(Data)

(** C6. A Student run on a submission whose changed file is named
    red].txt and lies in a directory named notes[ : the run collects one
    violation, and its message holds a closing tag for red while only
    bold is open, so [console.print(table)] raises [MarkupError].  Only
    the panel is printed: the violation list is not empty and no table
    is shown. *)
Lemma C6_markup_failure :
  evaluate default_constraints markup_world (resolve_path "/repo") false
           (is_instructor_of markup_world)
  = Ok {| violations := [ForbiddenModification ["notes["; "red].txt"]];
          total_py_files := 0;
          total_lines := 0 |}
  /\ render (ForbiddenModification ["notes["; "red].txt"])
     = "Forbidden modification: [bold]notes[/red].txt[/bold]."
  /\ console_renders markup_world
       "Forbidden modification: [bold]notes[/red].txt[/bold]." = false
  /\ main markup_world false "/repo"
     = ([Panel ("[bold blue]Assignment Governance Check[/bold blue]" +:+ LF
                +:+ "Mode: Student (CI/CD)")],
        Raise MarkupError).
Proof. repeat split; vm_compute; reflexivity. Qed.

(** ** Recursive enumeration *)

Section Enumeration.

(** Every path of [rglob] is strictly below its directory. *)
Lemma rglob_node_below n : forall base p,
  In p (rglob_node base n) -> exists rel, rel <> [] /\ p = base ++ rel.
Proof.
  induction n as [sz ls|sz es IH] using node_induction; intros base p;
    simpl; [intros []|].
  rewrite in_app_iff, in_map_iff, in_flat_map.
  intros [[[n ch] [<- _]]|[[n ch] [Hin Hp]]].
  - exists [n]. split; [discriminate | reflexivity].
  - rewrite List.Forall_forall in IH.
    destruct (IH _ Hin _ _ Hp) as [rel [_ ->]].
    exists (n :: rel). split; [discriminate|].
    rewrite <- app_assoc. reflexivity.
Qed.

(** Every node reached by names from a directory is in its [rglob]. *)
Lemma rglob_node_complete rel : forall n base x,
  rel <> [] -> descend n rel = Some x -> In (base ++ rel) (rglob_node base n).
Proof.
  induction rel as [|s rest IH]; intros n base x Hne;
    [contradiction|]. simpl.
  destruct n as [sz ls|sz es]; [discriminate|].
  destruct (lookup_entry s es) as [child|] eqn:E; [|discriminate].
  apply lookup_entry_In in E. intros Hd. simpl.
  rewrite in_app_iff, in_map_iff, in_flat_map.
  destruct rest as [|s' rest'].
  - left. exists (s, child). split; [reflexivity | assumption].
  - right. exists (s, child). split; [assumption|].
    replace (base ++ s :: s' :: rest') with ((base ++ [s]) ++ s' :: rest')
      by (rewrite <- app_assoc; reflexivity).
    eapply IH; [discriminate | exact Hd].
Qed.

(End Data)

* [Work order] Go through the records and count the lines that include the string "named"; state that number alone.

* [Exercise solution] 2